- [Exercise details]: What lines below contain the word "right"? Please pull each one out.

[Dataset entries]
================
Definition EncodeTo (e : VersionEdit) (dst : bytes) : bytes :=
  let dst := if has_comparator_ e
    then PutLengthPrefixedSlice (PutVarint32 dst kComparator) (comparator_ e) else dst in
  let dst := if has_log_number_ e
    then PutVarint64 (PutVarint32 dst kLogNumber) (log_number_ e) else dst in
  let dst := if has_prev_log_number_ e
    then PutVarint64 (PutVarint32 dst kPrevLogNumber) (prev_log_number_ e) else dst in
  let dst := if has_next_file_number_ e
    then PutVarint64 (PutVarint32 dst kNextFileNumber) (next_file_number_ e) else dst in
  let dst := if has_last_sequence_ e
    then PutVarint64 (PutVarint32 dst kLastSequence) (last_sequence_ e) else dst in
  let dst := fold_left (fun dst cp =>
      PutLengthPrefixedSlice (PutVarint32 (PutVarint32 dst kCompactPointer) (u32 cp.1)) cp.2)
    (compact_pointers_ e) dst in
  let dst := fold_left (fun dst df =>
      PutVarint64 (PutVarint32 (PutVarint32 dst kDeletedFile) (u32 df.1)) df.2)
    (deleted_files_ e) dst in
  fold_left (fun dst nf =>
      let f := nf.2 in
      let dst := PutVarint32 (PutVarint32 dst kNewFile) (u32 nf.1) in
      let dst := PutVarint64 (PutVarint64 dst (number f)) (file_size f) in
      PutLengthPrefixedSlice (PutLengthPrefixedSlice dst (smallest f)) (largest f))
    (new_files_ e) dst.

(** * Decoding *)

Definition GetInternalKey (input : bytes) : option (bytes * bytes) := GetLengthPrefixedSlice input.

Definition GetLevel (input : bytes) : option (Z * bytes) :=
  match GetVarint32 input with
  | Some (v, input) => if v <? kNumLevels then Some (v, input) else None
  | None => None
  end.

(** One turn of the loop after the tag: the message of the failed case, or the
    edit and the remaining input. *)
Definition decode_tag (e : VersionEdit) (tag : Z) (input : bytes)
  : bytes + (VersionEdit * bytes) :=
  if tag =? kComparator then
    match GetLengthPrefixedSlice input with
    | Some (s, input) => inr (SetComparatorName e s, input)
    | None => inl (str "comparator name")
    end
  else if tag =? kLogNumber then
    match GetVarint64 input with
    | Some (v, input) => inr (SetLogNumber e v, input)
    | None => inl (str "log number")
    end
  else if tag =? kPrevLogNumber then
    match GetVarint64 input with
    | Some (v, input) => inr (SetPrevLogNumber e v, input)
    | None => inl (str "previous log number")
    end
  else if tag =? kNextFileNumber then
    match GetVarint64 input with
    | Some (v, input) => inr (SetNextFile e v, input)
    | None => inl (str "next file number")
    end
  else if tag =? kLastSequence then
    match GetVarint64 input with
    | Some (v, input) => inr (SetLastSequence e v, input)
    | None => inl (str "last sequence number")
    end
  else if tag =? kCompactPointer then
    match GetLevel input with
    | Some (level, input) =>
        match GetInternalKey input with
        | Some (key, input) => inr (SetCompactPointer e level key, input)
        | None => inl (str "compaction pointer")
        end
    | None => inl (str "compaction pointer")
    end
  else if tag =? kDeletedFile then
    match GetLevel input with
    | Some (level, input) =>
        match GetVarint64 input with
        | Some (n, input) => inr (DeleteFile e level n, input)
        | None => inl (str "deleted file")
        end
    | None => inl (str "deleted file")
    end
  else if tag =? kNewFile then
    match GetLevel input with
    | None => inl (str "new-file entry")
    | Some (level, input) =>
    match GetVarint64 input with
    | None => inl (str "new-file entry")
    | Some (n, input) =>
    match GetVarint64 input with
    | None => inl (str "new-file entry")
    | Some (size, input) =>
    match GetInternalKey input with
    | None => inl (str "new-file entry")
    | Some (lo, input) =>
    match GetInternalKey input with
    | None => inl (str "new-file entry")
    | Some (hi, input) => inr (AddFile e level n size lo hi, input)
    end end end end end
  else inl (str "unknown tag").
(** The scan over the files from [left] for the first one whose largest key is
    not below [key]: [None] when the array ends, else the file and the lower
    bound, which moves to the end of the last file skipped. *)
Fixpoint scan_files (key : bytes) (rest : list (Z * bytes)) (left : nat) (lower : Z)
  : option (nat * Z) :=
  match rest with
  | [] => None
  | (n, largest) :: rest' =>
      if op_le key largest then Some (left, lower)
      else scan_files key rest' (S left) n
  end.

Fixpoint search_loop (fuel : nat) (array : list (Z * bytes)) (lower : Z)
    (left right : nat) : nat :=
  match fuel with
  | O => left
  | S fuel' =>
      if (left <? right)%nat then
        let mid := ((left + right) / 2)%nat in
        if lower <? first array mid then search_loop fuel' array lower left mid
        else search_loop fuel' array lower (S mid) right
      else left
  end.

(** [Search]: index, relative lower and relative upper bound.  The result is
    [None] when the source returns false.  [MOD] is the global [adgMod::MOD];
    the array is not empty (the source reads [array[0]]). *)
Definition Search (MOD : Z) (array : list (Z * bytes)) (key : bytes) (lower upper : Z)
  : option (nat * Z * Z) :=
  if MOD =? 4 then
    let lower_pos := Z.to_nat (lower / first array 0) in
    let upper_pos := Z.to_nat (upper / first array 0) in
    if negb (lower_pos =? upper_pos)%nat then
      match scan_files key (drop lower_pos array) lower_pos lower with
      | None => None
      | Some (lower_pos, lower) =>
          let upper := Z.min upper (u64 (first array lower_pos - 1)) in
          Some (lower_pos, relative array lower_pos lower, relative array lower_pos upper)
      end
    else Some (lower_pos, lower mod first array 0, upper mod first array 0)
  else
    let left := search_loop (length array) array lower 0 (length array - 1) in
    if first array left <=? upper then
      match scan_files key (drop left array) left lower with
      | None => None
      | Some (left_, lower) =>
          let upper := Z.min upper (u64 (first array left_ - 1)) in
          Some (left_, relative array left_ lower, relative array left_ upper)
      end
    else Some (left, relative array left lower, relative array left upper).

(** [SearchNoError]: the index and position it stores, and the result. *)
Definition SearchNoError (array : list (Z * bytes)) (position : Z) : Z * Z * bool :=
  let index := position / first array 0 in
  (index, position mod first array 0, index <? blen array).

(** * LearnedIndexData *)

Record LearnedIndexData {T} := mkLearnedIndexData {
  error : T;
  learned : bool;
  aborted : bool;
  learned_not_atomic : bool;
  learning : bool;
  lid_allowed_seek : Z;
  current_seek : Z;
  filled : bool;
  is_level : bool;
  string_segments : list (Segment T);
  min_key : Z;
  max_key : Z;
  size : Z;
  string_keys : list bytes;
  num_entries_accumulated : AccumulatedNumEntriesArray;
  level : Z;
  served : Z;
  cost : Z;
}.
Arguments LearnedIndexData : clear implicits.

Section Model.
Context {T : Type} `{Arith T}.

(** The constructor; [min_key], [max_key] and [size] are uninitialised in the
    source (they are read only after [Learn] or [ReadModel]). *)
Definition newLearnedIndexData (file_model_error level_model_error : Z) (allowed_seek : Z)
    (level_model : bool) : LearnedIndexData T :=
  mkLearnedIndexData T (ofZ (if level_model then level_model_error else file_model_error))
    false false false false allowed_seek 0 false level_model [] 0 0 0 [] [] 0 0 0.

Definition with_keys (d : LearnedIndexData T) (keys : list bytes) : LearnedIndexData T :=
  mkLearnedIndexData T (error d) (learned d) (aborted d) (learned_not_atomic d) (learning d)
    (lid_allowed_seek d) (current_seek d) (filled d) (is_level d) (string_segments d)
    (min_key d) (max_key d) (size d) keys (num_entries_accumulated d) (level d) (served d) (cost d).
================
- [The completed task]:
    (left right : nat) : nat :=
      if (left <? right)%nat then
        let mid := ((left + right) / 2)%nat in
        else search_loop fuel' array lower (S mid) right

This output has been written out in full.